Habr AI→ original

Claude Code and Subagents Cut Legacy Project Rewrite from Three Months to One Week

The author compared two equally heavy Go refactorings: a year ago, he spent three months in Cursor breaking down a 2000-line main.go monolith, and now…

AI-processed from Habr AI; edited by Hamidun News
Claude Code and Subagents Cut Legacy Project Rewrite from Three Months to One Week
Source: Habr AI. Collage: Hamidun News.
◐ Listen to article

The difference between three months and one week in this story is explained not by the fact that models suddenly started writing perfect code, but by the fact that the author stopped using AI as a smart autocomplete and turned it into a full-fledged engineering pipeline. Using two Go-projects of the same scale as an example, he shows: when legacy is refactored manually and intuitively, speed is limited by chaos; when the model has roles, procedures, review, and a testing loop, monolith rewriting accelerates exponentially.
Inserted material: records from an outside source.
(* ===== verification/Mlp.v ===== *)
(** * Round tasks

    [teuton_tasks/__init__.py]: the interface of a round task and the registry
    of task names.  [teuton_tasks/mlp.py]: the graphs of the MLP task, built
    with the builder of the tensor IR.  Its random initial weights are a
    parameter. *)

From Stdlib Require Import ZArith Lia Ascii.
From stdpp Require Import base strings list.
From S2P Require Import Prelude PyFloat PyVal Json Digest Signatures Codec Protocol Ir Tensors.

(** ** The interface and the registry *)

Record RoundTask `{Torch} := mkRoundTask {
  rt_N_UB : Z;
  rt_INNER_REPLICAS : Z;
  rt_graph_bundle : result (dict Graph);
  rt_initial_weights : result (tensor * tensor);
  rt_build_reduce_graph : Z -> result Graph
}.

Definition NATIVE_ROUND_TASKS : list string := ["mlp"].

Definition LEGACY_ROUND_TASKS : list string :=
  ["adam_mlp"; "data_parallel_mlp"; "legacy_mlp"; "locoprop_mlp"; "pluralis_asymmetric"; "pluralis_demo";
   "pluralis_full"; "pluralis_gpt_10M"; "pluralis_gpt_10M_v3"; "pluralis_grassmann"; "pluralis_grouped";
   "pluralis_int8"; "pluralis_lossless_wire"; "pluralis_subspace"; "pluralis_tied"; "relu_mlp"; "sign_loco_mlp";
   "tiny_gpt"].

Definition STREAMING_TASKS : list string := ["gpt_pipe"; "pipe_demo"; "pipe_train"].

Definition KNOWN_TASKS : list string := NATIVE_ROUND_TASKS ++ LEGACY_ROUND_TASKS.

(** [repr] of a list of plain names. *)
Definition names_repr (l : list string) : string := "[" +:+ str_join ", " (map quoted l) +:+ "]".

(** [import_module] is the function from a name to the module's task. *)
Definition load_task {T} (import_module : string -> result T) (name : string) : result T :=
  if bool_decide (name ∈ STREAMING_TASKS) then
    Err (ValueError ("task " +:+ quoted name +:+ " is a streaming task. Its IR builders are available under teuton_tasks and should be run through StreamingRunManager."))
  else if bool_decide (name ∈ LEGACY_ROUND_TASKS) then
    Err (ValueError ("task " +:+ quoted name +:+ " is preserved from v2 under teuton_tasks." +:+ name +:+ ", but the v3 RunManager supports only native round tasks. Use the `teuton-v2-legacy` runner for v2-style round orchestration."))
  else if negb (bool_decide (name ∈ KNOWN_TASKS)) then
    Err (ValueError ("unknown v3 task " +:+ quoted name +:+ "; known=" +:+ names_repr (sorted_strings (KNOWN_TASKS ++ STREAMING_TASKS))))
  else import_module name.

Definition load_streaming_task {T} (import_module : string -> result T) (name : string) : result T :=
  if negb (bool_decide (name ∈ STREAMING_TASKS)) then
    Err (ValueError ("unknown v3 streaming task " +:+ quoted name +:+ "; known=" +:+ names_repr (sorted_strings STREAMING_TASKS)))
  else import_module name.

(** ** The MLP task *)

Definition D : Z := 16.
Definition B_TRAIN : Z := 64.
Definition B_EVAL : Z := 256.
Definition N_UB : Z := 2.
Definition INNER_REPLICAS : Z := 2.
Definition INNER_LR : float := flit 1 (-2).
Definition OUTER_LR : float := fone.
Definition TEACHER_SEED : Z := 1234.
Definition EVAL_SEED : Z := 9999.
Definition DTYPE : string := "float32".

Definition square : list Z := [D; D].

(** [gb.emit("normal", args=[], kwargs={"seed", "shape", "dtype"})]. *)
Definition emit_normal (seed : pyval) (rows : Z) : ST GraphBuilder ref :=
  GraphBuilder_emit "normal" [] (Some [("seed", seed); ("shape", PList [PInt rows; PInt D]); ("dtype", PStr DTYPE)]) [].

Definition swap_axes (r : ref) : ST GraphBuilder ref := GraphBuilder_transpose r [PInt 1; PInt 0].

Definition forward_program : ST GraphBuilder unit :=
  w0 ← GraphBuilder_input "weights_0" square DTYPE;
  w1 ← GraphBuilder_input "weights_1" square DTYPE;
  _ ← GraphBuilder_param "round_id" "int";
  x ← emit_normal (PDict (ref_param "round_id")) B_TRAIN;
  t1 ← emit_normal (PInt TEACHER_SEED) D;
  t2 ← emit_normal (PInt (TEACHER_SEED + 1)) D;
  xt ← GraphBuilder_matmul x t1;
  y_true ← GraphBuilder_matmul xt t2;
  h ← GraphBuilder_matmul x w0;
  y ← GraphBuilder_matmul h w1;
  err ← GraphBuilder_sub y y_true;
  dL_dy ← GraphBuilder_mul err (GraphBuilder_const (PFloat (fdiv (float_of_Z 2) (float_of_Z B_TRAIN))));
  ht ← swap_axes h;
  dL_dW2 ← GraphBuilder_matmul ht dL_dy;
  w1t ← swap_axes w1;
  dL_dh ← GraphBuilder_matmul dL_dy w1t;
  xtr ← swap_axes x;
  dL_dW1 ← GraphBuilder_matmul xtr dL_dh;
  n1 ← GraphBuilder_neg dL_dW1;
  _ ← GraphBuilder_output "target_0" n1;
  n2 ← GraphBuilder_neg dL_dW2;
  GraphBuilder_output "target_1" n2.

(** [gb = GraphBuilder(); ...; return gb.build()]. *)
Definition built (program : ST GraphBuilder unit) : result Graph :=
  match program GraphBuilder_init with
  | (b, Ok _) => Ok (GraphBuilder_build b)
  | (_, Err e) => Err e
  end.

Definition build_forward_graph : result Graph := built forward_program.

Definition build_inner_graph : result Graph := built (
  _ ← GraphBuilder_input "weights" square DTYPE;
  target ← GraphBuilder_input "target" square DTYPE;
  delta ← GraphBuilder_mul target (GraphBuilder_const (PFloat INNER_LR));
  GraphBuilder_output "delta" delta).

(** One unsqueezed input of the reduction. *)
Definition reduce_input (i : Z) : ST GraphBuilder ref :=
  d ← GraphBuilder_input ("d_" +:+ py_str_int i) square DTYPE;
  GraphBuilder_unsqueeze d 0.

Definition build_reduce_graph (n_inputs : Z) : result Graph := built (
  refs ← mapS reduce_input (py_range n_inputs);
  stack ← match refs with [r] => mret r | _ => GraphBuilder_concat refs 0 end;
  reduced ← GraphBuilder_mean stack (PInt 0) false;
  GraphBuilder_output "reduced" reduced).

Definition build_outer_graph : result Graph := built (
  weights ← GraphBuilder_input "weights" square DTYPE;
  reduced ← GraphBuilder_input "reduced_delta" square DTYPE;
  step ← GraphBuilder_mul reduced (GraphBuilder_const (PFloat OUTER_LR));
  sum ← GraphBuilder_add weights step;
  GraphBuilder_output "new_weights" sum).

Definition build_eval_graph : result Graph := built (
  w0 ← GraphBuilder_input "weights_0" square DTYPE;
  w1 ← GraphBuilder_input "weights_1" square DTYPE;
  x ← emit_normal (PInt EVAL_SEED) B_EVAL;
  t1 ← emit_normal (PInt TEACHER_SEED) D;
  t2 ← emit_normal (PInt (TEACHER_SEED + 1)) D;
  xt ← GraphBuilder_matmul x t1;
  y_true ← GraphBuilder_matmul xt t2;
  xw ← GraphBuilder_matmul x w0;
  y ← GraphBuilder_matmul xw w1;
  err ← GraphBuilder_sub y y_true;
  sq ← GraphBuilder_mul err err;
  m ← GraphBuilder_mean sq PNone false;
  metrics ← GraphBuilder_unsqueeze m 0;
  GraphBuilder_output "metrics" metrics).

Definition graph_bundle : result (dict Graph) :=
  forward ← build_forward_graph;
  inner ← build_inner_graph;
  outer ← build_outer_graph;
  eval ← build_eval_graph;
  Ok [("forward", forward); ("inner", inner); ("outer", outer); ("eval", eval)].

Definition mlp_task `{Torch} (initial_weights : result (tensor * tensor)) : RoundTask :=
  mkRoundTask _ N_UB INNER_REPLICAS graph_bundle initial_weights build_reduce_graph.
A year ago, the starting point was familiar technical debt after an MVP.

The project had one main.go of approximately two thousand lines, where business logic, configuration, HTTP handlers, database operations, and other supporting code were mixed together in one place. Such a structure can survive the early product launch, but doesn't scale well: any change causes side effects, code is difficult to divide into zones of responsibility, and tests become additional pain rather than support.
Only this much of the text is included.